Prompt
Working through the lines below, return each one that holds "false".

Exercise data
(** * pathvector: configuration loading and schema documentation

    A shallow embedding of [config.go]: the configuration schema (the struct
    declarations with their tags), [loadConfig] and [documentConfigTypes].

    [loadConfig] drives three reflection-based libraries over the schema
    (yaml.v2, go-playground/validator, creasty/defaults) and Go's [net]
    package.  Their part of the behaviour is transcribed in the modules
    [yaml], [validator], [defaults] and [net] below, over one model of
    [reflect]: a type descriptor [rtype] carrying the struct tags, and
    dynamically typed values [value]. *)

From Stdlib Require Import Ascii String.
From stdpp Require Import gmap strings list fin_maps.

#[local] Set Warnings "-register-all".
#[local] Open Scope string_scope.
#[local] Open Scope list_scope.

(** ** Go strings

    A Go string is a sequence of bytes; so is a Rocq [string]. *)

Module gostrings.

(** [strings.HasPrefix]. *)
Fixpoint HasPrefix (s prefix : string) : bool :=
  match prefix, s with
  | EmptyString, _ => true
  | String p prefix', String c s' => if decide (c = p) then HasPrefix s' prefix' else false
  | String _ _, EmptyString => false
  end.

(** [strings.Contains]. *)
Fixpoint Contains (s substr : string) : bool :=
  HasPrefix s substr ||
  match s with
  | EmptyString => false
  | String _ s' => Contains s' substr
  end.

(** [strings.Replace s old new (-1)] for a non-empty [old]: every
    non-overlapping occurrence, from the left.  [skip] counts the bytes of
    a matched [old] that are still to be dropped. *)
Fixpoint replace_from (skip : nat) (s old new : string) : string :=
  match s with
  | EmptyString => EmptyString
  | String c s' =>
      match skip with
      | S k => replace_from k s' old new
      | O =>
          if HasPrefix s old
          then new +:+ replace_from (String.length old - 1) s' old new
          else String c (replace_from 0 s' old new)
      end
  end.

Definition Replace (s old new : string) : string := replace_from 0 s old new.

(** [strings.IndexByte]-style split: the text before the first [c] and the
    text after it, or [None] when [c] does not occur. *)
Fixpoint cut (c : ascii) (s : string) : option (string * string) :=
  match s with
  | EmptyString => None
  | String x s' =>
      if decide (x = c) then Some (EmptyString, s')
      else match cut c s' with
           | Some (before, after) => Some (String x before, after)
           | None => None
           end
  end.

End gostrings.

(** ** reflect: types with struct tags, and values *)

Module reflect.

(** A struct tag, as the list of its [key:"value"] pairs. *)
Definition StructTag : Type := list (string * string).

Fixpoint assoc {A} (k : string) (l : list (string * A)) : option A :=
  match l with
  | [] => None
  | (k', a) :: l' => if decide (k' = k) then Some a else assoc k l'
  end.

(** [tag.Get(key)]: the empty string when the tag has no such key. *)
Definition Get (key : string) (tag : StructTag) : string :=
  default "" (assoc key tag).

Inductive Kind :=
| KBool | KInt | KUint | KUint8 | KUint16 | KString
| KSlice | KMap | KPtr | KStruct.

#[global] Instance Kind_eq_dec : EqDecision Kind.
Proof. solve_decision. Defined.

(** The types that occur in the schema.  Every map of the schema is keyed
    by [string]. *)
Inductive rtype :=
| TBool | TInt | TUint | TUint8 | TUint16 | TString
| TSlice (elem : rtype)
| TMap (elem : rtype)
| TPtr (elem : rtype)
| TStruct (name : string) (fields : list StructField)
with StructField :=
| Field (Name : string) (Type_ : rtype) (Tag : StructTag).

Definition Name (f : StructField) : string := let 'Field n _ _ := f in n.
Definition Type_ (f : StructField) : rtype := let 'Field _ t _ := f in t.
Definition Tag (f : StructField) : StructTag := let 'Field _ _ g := f in g.

Definition kind (t : rtype) : Kind :=
  match t with
  | TBool => KBool | TInt => KInt | TUint => KUint | TUint8 => KUint8
  | TUint16 => KUint16 | TString => KString
  | TSlice _ => KSlice | TMap _ => KMap | TPtr _ => KPtr | TStruct _ _ => KStruct
  end.

(** [t.String()]; the structs are declared in package [main]. *)
Fixpoint String_ (t : rtype) : string :=
  match t with
  | TBool => "bool" | TInt => "int" | TUint => "uint" | TUint8 => "uint8"
  | TUint16 => "uint16" | TString => "string"
  | TSlice e => "[]" +:+ String_ e
  | TMap e => "map[string]" +:+ String_ e
  | TPtr e => "*" +:+ String_ e
  | TStruct name _ => "main." +:+ name
  end.

Definition fields (t : rtype) : list StructField :=
  match t with TStruct _ fs => fs | _ => [] end.

(** Values.  Every integer kind is a [VInt]; a nil slice, map or pointer
    is [None].  A pointer holds its pointee: the pointers of the schema
    ([map[string]*peer]) are each owned by one map entry, so a write through
    the pointer is an update of that entry. *)
Inductive value :=
| VBool (b : bool)
| VInt (n : Z)
| VString (s : string)
| VSlice (xs : option (list value))
| VMap (m : option (gmap string value))
| VPtr (p : option value)
| VStruct (fs : list (string * value)).

(** [reflect.Zero(t)]. *)
Fixpoint Zero (t : rtype) : value :=
  match t with
  | TBool => VBool false
  | TInt | TUint | TUint8 | TUint16 => VInt 0
  | TString => VString ""
  | TSlice _ => VSlice None
  | TMap _ => VMap None
  | TPtr _ => VPtr None
  | TStruct _ fs => VStruct ((λ f, (Name f, Zero (Type_ f))) <$> fs)
  end.

Fixpoint update {A} (k : string) (a : A) (l : list (string * A)) : list (string * A) :=
  match l with
  | [] => []
  | (k', a') :: l' =>
      if decide (k' = k) then (k', a) :: l' else (k', a') :: update k a l'
  end.

(** Reading and writing the field [name] of a struct value. *)
Definition get (name : string) (v : value) : value :=
  match v with
  | VStruct fs => default (VStruct []) (assoc name fs)
  | _ => VStruct []
  end.

Definition set (name : string) (x : value) (v : value) : value :=
  match v with
  | VStruct fs => VStruct (update name x fs)
  | _ => v
  end.

End reflect.

Import reflect.

Notation "v .[ name ]" := (get name v)
  (at level 1, left associativity, format "v .[ name ]").
Notation "v .[ name ::= x ]" := (set name x v)
  (at level 1, left associativity, format "v .[ name  ::=  x ]").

Solution to the exercise
  | String p prefix', String c s' => if decide (c = p) then HasPrefix s' prefix' else false
  | String _ _, EmptyString => false
  | EmptyString => false
  | TBool => VBool false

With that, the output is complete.